* **Provided information**
(* ===== verification/Usys.v ===== *)
(** usys.S, initcode.S and syscall.h: the user's side of a system call.

    A stub of the user library puts the number of the call into [eax] and traps.
    Together with the entry of the kernel (Asm.v) and the routines that fetch
    the arguments (Syscall.v) this is the calling convention of system calls. *)
From S2P Require Import Prelude Layout CString Locks LogRep Fs Kalloc Vm Pipe Syscall File Sysfile Cpu Asm.

(** * syscall.h *)

Definition syscall_numbers : list (string * Z) :=
  [("fork", 1); ("exit", 2); ("wait", 3); ("pipe", 4); ("read", 5); ("kill", 6); ("exec", 7); ("fstat", 8);
   ("chdir", 9); ("dup", 10); ("getpid", 11); ("sbrk", 12); ("sleep", 13); ("uptime", 14); ("open", 15);
   ("write", 16); ("mknod", 17); ("unlink", 18); ("link", 19); ("mkdir", 20); ("close", 21);
   ("time_scheduled", 22); ("set_sched_priority", 23); ("get_sched_priority", 24); ("fifo_position", 25);
   ("printProcessTable", 26); ("symlink", 27); ("lseek", 28)]%string.
Fixpoint number_in (l : list (string * Z)) (name : string) : option Z :=
  match l with [] => None | (x, n) :: l => if String.eqb x name then Some n else number_in l name end.
Definition SYS (name : string) : Z := default 0 (number_in syscall_numbers name).

(** * usys.S *)

(** The stub of the call with number [num], up to [int $T_SYSCALL] and from it on. *)
Definition SYSCALL (num : Z) : list instr := [MovImm num EAX].
Definition SYSCALL_ret : list instr := [Ret].
(** The names for which there is a stub. *)
Definition usys : list string :=
  ["fork"; "exit"; "wait"; "pipe"; "read"; "write"; "close"; "kill"; "exec"; "open"; "mknod"; "unlink"; "fstat";
   "link"; "mkdir"; "chdir"; "dup"; "getpid"; "sbrk"; "sleep"; "uptime"; "time_scheduled"; "set_sched_priority";
   "get_sched_priority"; "fifo_position"; "printProcessTable"; "symlink"; "lseek"]%string.

(** * initcode.S *)

(** [start] up to its [int $T_SYSCALL], with the addresses of [init] and [argv]. *)
Definition initcode_start (init argv : Z) : list instr := [PushImm argv; PushImm init; PushImm 0] ++ SYSCALL (SYS "exec").
(** The data of the image: [init] and [argv]. *)
Definition initcode_init : bytes := str "/init" ++ [0; 0].
Definition initcode_argv (init : Z) : list Z := [init; 0].

(** * The calling convention *)

(** Every stub traps with the number of a call that the kernel has, and no two with the same. *)
Lemma usys_numbers : NoDup (map SYS usys) /\ Forall (fun name => 1 <= SYS name <= 28) usys.
Proof. split; [apply (bool_decide_unpack _); vm_compute; exact I|apply (bool_decide_unpack _); vm_compute; exact I]. Qed.

(** The words of the user's memory are those that the kernel reads. *)
Definition user_words (u : uproc) (m : Z -> Z) : Prop :=
  forall a, 0 <= a -> a + 4 <= u_sz u -> a mod 4 = 0 -> umem_word u a = m a.

(** The kernel stack is above the memory of the user, which a trap leaves. *)
Lemma trap_keeps_user ts e n err s x : from_user s = true -> KERNBASE + 84 <= ts_esp0 ts < 2 ^ 32 -> x < KERNBASE ->
  wm (run_asm (vector n ++ alltraps) (hw_trap ts e n err s)) x = wm s x.
Proof.
  intros Hu Hts Hx. unfold KERNBASE in *. destruct (enter_trap ts e n err s) as (-> & _).
  assert (Htop : stack_top ts s = ts_esp0 ts) by (unfold stack_top; by rewrite Hu).
  destruct (frame_words_at ts n err s) as (Hf & _); [lia|]. unfold frame_addr, frame_size in Hf. rewrite Hu, Htop in Hf.
  rewrite push_small by lia. cbn [wm]. unfold wstore. rewrite (proj2 (Z.eqb_neq _ _)) by lia.
  unfold frame_of, base_words, base_mach. rewrite Hu.
  assert (Hl : forall o, length (frame_words (rg s) o n err) = 17%nat) by done.
  rewrite pushes_below; rewrite ?Hl, ?pushes_esp; cbn [length rg esp set_stack]; try lia.
  rewrite pushes_below; cbn [length rg esp set_stack wm]; (done || lia).
Qed.

Definition enter (ts : taskstate) (e : gate_entry) (s : mach) : mach :=
  run_asm (vector T_SYSCALL ++ alltraps) (hw_trap ts e T_SYSCALL 0 s).

(** The number of the call, and the saved [esp] of the user, which a frame has behind the rest. *)
Lemma saved_esp ts e s : from_user s = true -> 84 <= ts_esp0 ts < 2 ^ 32 ->
  let s1 := enter ts e s in
  wm s1 (esp (rg s1)) = ts_esp0 ts - 76 /\ wm s1 (ts_esp0 ts - 76 + 68) = esp (rg s) /\ wm s1 (ts_esp0 ts - 76 + 28) = eax (rg s).
Proof.
  intros Hu Hts s1. assert (Htop : stack_top ts s = ts_esp0 ts) by (unfold stack_top; by rewrite Hu).
  destruct (trap_memory ts e T_SYSCALL 0 s) as (He & Ha & oesp & Hw); [lia|]. fold (enter ts e s) in He, Ha, Hw. fold s1 in He, Ha, Hw.
  unfold frame_addr, frame_size in *. rewrite Hu, Htop in *. rewrite He, Ha. split; [done|].
  split; [etransitivity; [exact (Hw 17%nat ltac:(lia))|]|etransitivity; [exact (Hw 7%nat ltac:(lia))|]]; unfold base_words; by rewrite Hu.
Qed.

(** An argument of a call whose frame has the user's [esp]. *)
Lemma argint_word u m i : user_words u m -> u_sz u <= KERNBASE -> 0 <= i -> 0 <= u_esp u -> u_esp u mod 4 = 0 -> u_esp u + 8 + 4 * i <= u_sz u ->
  argint u i = Some (s32 (m (u_esp u + 4 + 4 * i))).
Proof.
  intros Hm Hsz Hi He Ha Hle. unfold KERNBASE in *. unfold argint, fetchint. rewrite !u32_small by lia.
  rewrite (proj2 (Z.leb_gt _ _)), (proj2 (Z.ltb_ge _ _)) by lia. cbn [orb]. rewrite Hm; [done|lia|lia|].
  replace (u_esp u + 4 + 4 * i) with (u_esp u + (1 + i) * 4) by lia. by rewrite Z.mod_add by lia.
Qed.

(** C11: The calling convention of system calls, from the stub in the user library
    to the kernel and back.  A caller with the arguments above its return
    address traps with the number of the call in [tf->eax] and its own [esp] in
    the frame; [argint i] in the kernel is argument [i]; and when [trap] returns
    with the result [v] in [tf->eax], the caller goes on after its call with [v]
    in [eax] and all its other registers as they were. *)
Theorem syscall_convention ts e num s : from_user s = true -> KERNBASE + 84 <= ts_esp0 ts <= 2 ^ 32 - 8 -> segs_ok (rg s) ->
  0 <= esp (rg s) < KERNBASE -> esp (rg s) mod 4 = 0 ->
  let s1 := enter ts e (run_asm (SYSCALL num) s) in let tf := wm s1 (esp (rg s1)) in
  (f_eax (tf_at (wm s1) tf) = num /\ f_trapno (tf_at (wm s1) tf) = T_SYSCALL /\ wm s1 (tf + 68) = esp (rg s)) /\
  (forall u i, user_words u (wm s1) -> u_esp u = wm s1 (tf + 68) -> u_sz u <= KERNBASE -> 0 <= i -> esp (rg s) + 8 + 4 * i <= u_sz u ->
     argint u i = Some (s32 (wm s (esp (rg s) + 4 + 4 * i)))) /\
  (forall g' m' v, esp g' = esp (rg s1) -> Z.land (cs g') 3 = 0 ->
     m' (tf + 28) = v -> (forall x, tf <= x < ts_esp0 ts -> x <> tf + 28 -> m' x = wm s1 x) -> m' (esp (rg s)) = wm s (esp (rg s)) ->
     let g := rg s in
     rg (run_asm SYSCALL_ret (run_asm after_trap (mkMach g' m'))) =
       mkRegs v (ecx g) (edx g) (ebx g) (esp g + 4) (ebp g) (esi g) (edi g)
         (wm s (esp g)) (cs g) (ds g) (es g) (fs g) (gs g) (ss g) (eflags g)).
Proof.
  intros Hu Hts Hseg Hesp Hal s1 tf. set (s0 := run_asm (SYSCALL num) s) in *. unfold KERNBASE in *.
  assert (Hu0 : from_user s0 = true) by exact Hu. assert (E0 : esp (rg s0) = esp (rg s)) by done.
  assert (Htop : stack_top ts s0 = ts_esp0 ts) by (unfold stack_top; by rewrite Hu0).
  destruct (saved_esp ts e s0 Hu0) as (Etf & Esp & _); [lia|]. fold s1 in Etf, Esp. fold tf in Etf. rewrite E0 in Esp.
  destruct (trap_roundtrip ts e T_SYSCALL 0 s0) as [(oesp & Ef) Hback]; [lia|exact Hseg|right; by apply Z.eqb_eq|].
  fold (enter ts e s0) in Ef, Hback. fold s1 in Ef, Hback. fold tf in Ef, Hback. rewrite <- Etf in Esp.
  split; [rewrite Ef; done|]. split.
  - intros u i Hm Hue Hsz Hi Hle. rewrite Esp in Hue.
    rewrite (argint_word u (wm s1)); rewrite ?Hue; unfold KERNBASE; try done; try lia.
    do 2 f_equal. unfold s1, enter. by rewrite trap_keeps_user by (done || unfold KERNBASE; lia).
  - intros g' m' v He' Hcs Hv Hm Hret. rewrite Htop in Hback.
    assert (Ew : wm (run_asm after_trap (mkMach g' m')) = m') by apply after_trap_memory.
    pose proof (Hback g' m' v He' Hcs ltac:(congruence) Hv Hm) as Hr.
    destruct (run_asm after_trap (mkMach g' m')) as [g2 m2]. cbn [rg wm] in Hr, Ew. subst g2 m2.
    unfold s0 in *. destruct s as [[] m]. cbn -[u32 Z.add] in *. rewrite Hret. by rewrite u32_small by lia.
Qed.

(** * The first process *)

(** The words that [start] pushes, from the stack that [userinit] gives. *)
Lemma initcode_stack s init argv : esp (rg s) = PGSIZE ->
  let s0 := run_asm (initcode_start init argv) s in
  esp (rg s0) = 4084 /\ eax (rg s0) = SYS "exec" /\ cs (rg s0) = cs (rg s) /\ wm s0 4088 = init /\ wm s0 4092 = argv /\
  forall x, x < 4084 -> wm s0 x = wm s x.
Proof.
  destruct s as [[] m]. cbn [rg Asm.esp]. intros ->. unfold initcode_start, SYSCALL. cbn [app run_asm foldl exec]. unfold push. cbn [rg wm Asm.esp Asm.eax Asm.cs setr getr].
  change (u32 (PGSIZE - 4)) with 4092. change (u32 (4092 - 4)) with 4088. change (u32 (4088 - 4)) with 4084.
  split_and!; try done. intros x Hx. unfold wstore. by rewrite !(proj2 (Z.eqb_neq x _)) by lia.
Qed.

(** The image of initcode.S in the memory of a process: [argv] is aligned, and
    both are below the three words that are pushed. *)
Record has_image (u : uproc) (init argv : Z) : Prop := {
  im_init : forall k, (k < 7)%nat -> u_mem u (init + Z.of_nat k) = nth k initcode_init 0;
  im_argv : umem_word u argv = init /\ umem_word u (argv + 4) = 0;
  im_init_at : 0 < init /\ init + 7 <= 4084;
  im_argv_at : 0 <= argv /\ argv + 8 <= 4084
}.

Lemma scan_nul_at m s k n : (k < n)%nat -> (forall j, (j < k)%nat -> m (s + Z.of_nat j) <> 0) -> m (s + Z.of_nat k) = 0 ->
  scan_nul m s n = Some (s + Z.of_nat k).
Proof.
  revert s k. induction n as [|n IH]; intros s k Hk Hne Hz; [lia|]. cbn [scan_nul]. destruct k as [|k].
  - rewrite Z.add_0_r in *. by rewrite Hz.
  - pose proof (Hne O ltac:(lia)) as H0. rewrite Z.add_0_r in H0. rewrite (proj2 (Z.eqb_neq _ _) H0), (IH (s + 1) k); [f_equal; lia|lia| |].
    + intros j Hj. replace (s + 1 + Z.of_nat j) with (s + Z.of_nat (S j)) by lia. apply Hne. lia.
    + by replace (s + 1 + Z.of_nat k) with (s + Z.of_nat (S k)) by lia.
Qed.

Lemma image_path u init argv : has_image u init argv -> u_sz u = PGSIZE ->
  fetchstr u init = Some 5 /\ umem_bytes u init 5 = str "/init".
Proof.
  intros [Hi _ Hat _] Hsz. unfold fetchstr. rewrite Hsz. change PGSIZE with 4096. rewrite (proj2 (Z.leb_gt _ _)) by lia.
  rewrite (scan_nul_at _ _ 5); [split; [f_equal; lia|]|lia| |by rewrite Hi by lia].
  - unfold umem_bytes. cbn [seq map]. by rewrite !Hi by lia.
  - intros j Hj. rewrite Hi by lia. by destruct j as [|[|[|[|[|j]]]]]; [..|lia].
Qed.

(** The loop of [sys_exec] on the image. *)
Lemma image_argv {S} (u : uproc) init argv (k : kstate S) : has_image u init argv -> u_sz u = PGSIZE ->
  mkU (umem (k_mem k) (k_pgdir k)) (k_sz k) (k_esp k) = u ->
  (forall va n, 0 <= va -> va + Z.of_nat n <= PGSIZE -> umapped (k_mem k) (k_pgdir k) va n = true) ->
  wp (exec_args argv (Z.to_nat MAXARG + 1) 0) k (fun r k' => r = Some [str "/init"] /\ k' = k).
Proof.
  intros Him Hsz Hu Hmap. destruct (image_path u init argv Him Hsz) as [Hs Hb]. destruct Him as [_ [Ha0 Ha1] Hi Ha]. change PGSIZE with 4096 in *.
  assert (Hf : forall a, 0 <= a -> a + 4 <= 4096 -> fetchint u a = Some (s32 (umem_word u a))).
  { intros a ? ?. unfold fetchint. rewrite Hsz, u32_small, (proj2 (Z.leb_gt _ _)), (proj2 (Z.ltb_ge _ _)) by lia. done. }
  change (Z.to_nat MAXARG + 1)%nat with (Datatypes.S (Datatypes.S 31)). cbn [exec_args]. change (MAXARG <=? 0) with false. change (MAXARG <=? 0 + 1) with false. cbv iota.
  assert (Wu : forall Q, Q u k -> wp user k Q) by (intros Q HQ; unfold user; wp_step; by rewrite Hu).
  assert (Wt : forall a n Q, 0 <= a -> a + Z.of_nat n <= 4096 -> Q tt k -> wp (touch a n) k Q)
    by (intros a n Q ? ? HQ; unfold touch; wp_step; wp_step; rewrite Hmap by done; by wp_step).
  wp_step. apply Wu. rewrite Z.mul_0_r, Z.add_0_r, (u32_small argv), Hf, Ha0, s32_small by lia.
  wp_step. apply Wt; [lia|lia|]. rewrite (u32_small init), (proj2 (Z.eqb_neq init 0)), Hs by lia.
  wp_step. apply Wt; [lia|lia|]. wp_step. wp_step. apply Wu. change (0 + 1) with 1. rewrite Z.mul_1_r, (u32_small (argv + 4)), Hf, Ha1 by lia.
  wp_step. apply Wt; [lia|lia|]. change (u32 (s32 0) =? 0) with true. cbv iota. wp_step. wp_step. change (Z.to_nat 5) with 5%nat. by rewrite Hb.
Qed.

(** initcode.S calls [exec("/init", argv)] with [argv] just this name: the frame
    has the number of [exec] and the stack from which [sys_exec] fetches the
    path and the arguments. *)
Lemma initcode_execs {S} ts e init argv s u (k : kstate S) : from_user s = true -> KERNBASE + 84 <= ts_esp0 ts < 2 ^ 32 -> esp (rg s) = PGSIZE ->
  let s1 := enter ts e (run_asm (initcode_start init argv) s) in let tf := wm s1 (esp (rg s1)) in
  has_image u init argv -> u_sz u = PGSIZE -> u_esp u = wm s1 (tf + 68) -> user_words u (wm s1) ->
  mkU (umem (k_mem k) (k_pgdir k)) (k_sz k) (k_esp k) = u ->
  (forall va n, 0 <= va -> va + Z.of_nat n <= PGSIZE -> umapped (k_mem k) (k_pgdir k) va n = true) ->
  wm s1 (tf + 28) = SYS "exec" /\ argstr u 0 = Some (init, 5) /\ ustring u (init, 5) = str "/init" /\ argint u 1 = Some argv /\
  wp (exec_args argv (Z.to_nat MAXARG + 1) 0) k (fun r k' => r = Some [str "/init"] /\ k' = k).
Proof.
  intros Hu Hts Hesp s1 tf Him Hsz Hue Hw Hk Hmap. destruct (initcode_stack s init argv Hesp) as (E0 & Eax & Ecs & Ei & Ea & _).
  set (s0 := run_asm (initcode_start init argv) s) in *. assert (Hu0 : from_user s0 = true) by (unfold from_user; by rewrite Ecs).
  destruct (saved_esp ts e s0 Hu0) as (Etf & Esp & Enum); [unfold KERNBASE in Hts; lia|]. fold s1 in Etf, Esp, Enum. fold tf in Etf. rewrite <- Etf in Esp, Enum.
  rewrite E0 in Esp. rewrite Esp in Hue. change PGSIZE with 4096 in *. destruct (im_init_at _ _ _ Him) as [Hi1 Hi2]. destruct (im_argv_at _ _ _ Him) as [Ha1 Ha2].
  assert (Hkeep : forall x, x < KERNBASE -> wm s1 x = wm s0 x) by (intros x Hx; by apply trap_keeps_user).
  assert (Hai : forall i, 0 <= i <= 1 -> argint u i = Some (s32 (wm s0 (4088 + 4 * i)))).
  { intros i Hi. rewrite (argint_word u (wm s1)) by (rewrite ?Hue, ?Hsz; unfold KERNBASE; done || lia). rewrite Hue, Hkeep by (unfold KERNBASE; lia). done. }
  destruct (image_path u init argv Him Hsz) as [Hs Hb]. split; [by rewrite Enum|].
  unfold argstr. rewrite (Hai 0), (Hai 1) by lia. change (4088 + 4 * 0) with 4088. change (4088 + 4 * 1) with 4092. rewrite Ei, Ea, !s32_small by lia.
  rewrite u32_small, Hs by lia. split_and!; [done|exact Hb|done|by apply (image_argv u init)].
Qed.

(** [write(1, 0x100, 5)] of a process, and its return to 0x77 with the result 5. *)
Definition write_mach : mach :=
  mkMach (mkRegs 0 1 2 3 0x3fc0 0x3fd0 4 5 0x20 0x1b 0x23 0x23 0 0 0x23 0x202)
    (wstore (wstore (wstore (wstore (fun _ => 0) 0x3fc0 0x77) 0x3fc4 1) 0x3fc8 0x100) 0x3fcc 5).

Lemma syscall_convention_witness :
  let s1 := enter proc_ts syscall_gate (run_asm (SYSCALL (SYS "write")) write_mach) in
  f_eax (tf_at (wm s1) (0x8dfff000 - 76)) = 16 /\ wm s1 (0x8dfff000 - 76 + 68) = 0x3fc0 /\
  let g := rg (run_asm SYSCALL_ret (run_asm after_trap (mkMach (rg s1) (wstore (wm s1) (0x8dfff000 - 76 + 28) 5)))) in
  eax g = 5 /\ eip g = 0x77 /\ esp g = 0x3fc4 /\ ecx g = 1.
Proof.
  intros s1. destruct (syscall_convention proc_ts syscall_gate (SYS "write") write_mach) as ((E1 & _ & E3) & _ & Hback).
  - by vm_compute.
  - vm_compute. split; discriminate.
  - by vm_compute.
  - vm_compute. split; (discriminate || done).
  - by vm_compute.
  - fold s1 in E1, E3, Hback. change (wm s1 (esp (rg s1))) with (0x8dfff000 - 76) in E1, E3, Hback.
    split; [exact E1|]. split; [exact E3|]. intros g. unfold g. rewrite (Hback (rg s1) _ 5); [split; [reflexivity|]; split; [reflexivity|]; split; reflexivity|reflexivity|vm_compute; reflexivity| | |].
    + unfold wstore. by rewrite Z.eqb_refl.
    + intros x _ Hx. unfold wstore. by rewrite (proj2 (Z.eqb_neq _ _)).
    + by vm_compute.
Defined.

* **Exercise requirements**
Return every line of the listing above that contains "Prop".

* **Reply to the task**
Definition user_words (u : uproc) (m : Z -> Z) : Prop :=
Record has_image (u : uproc) (init argv : Z) : Prop := {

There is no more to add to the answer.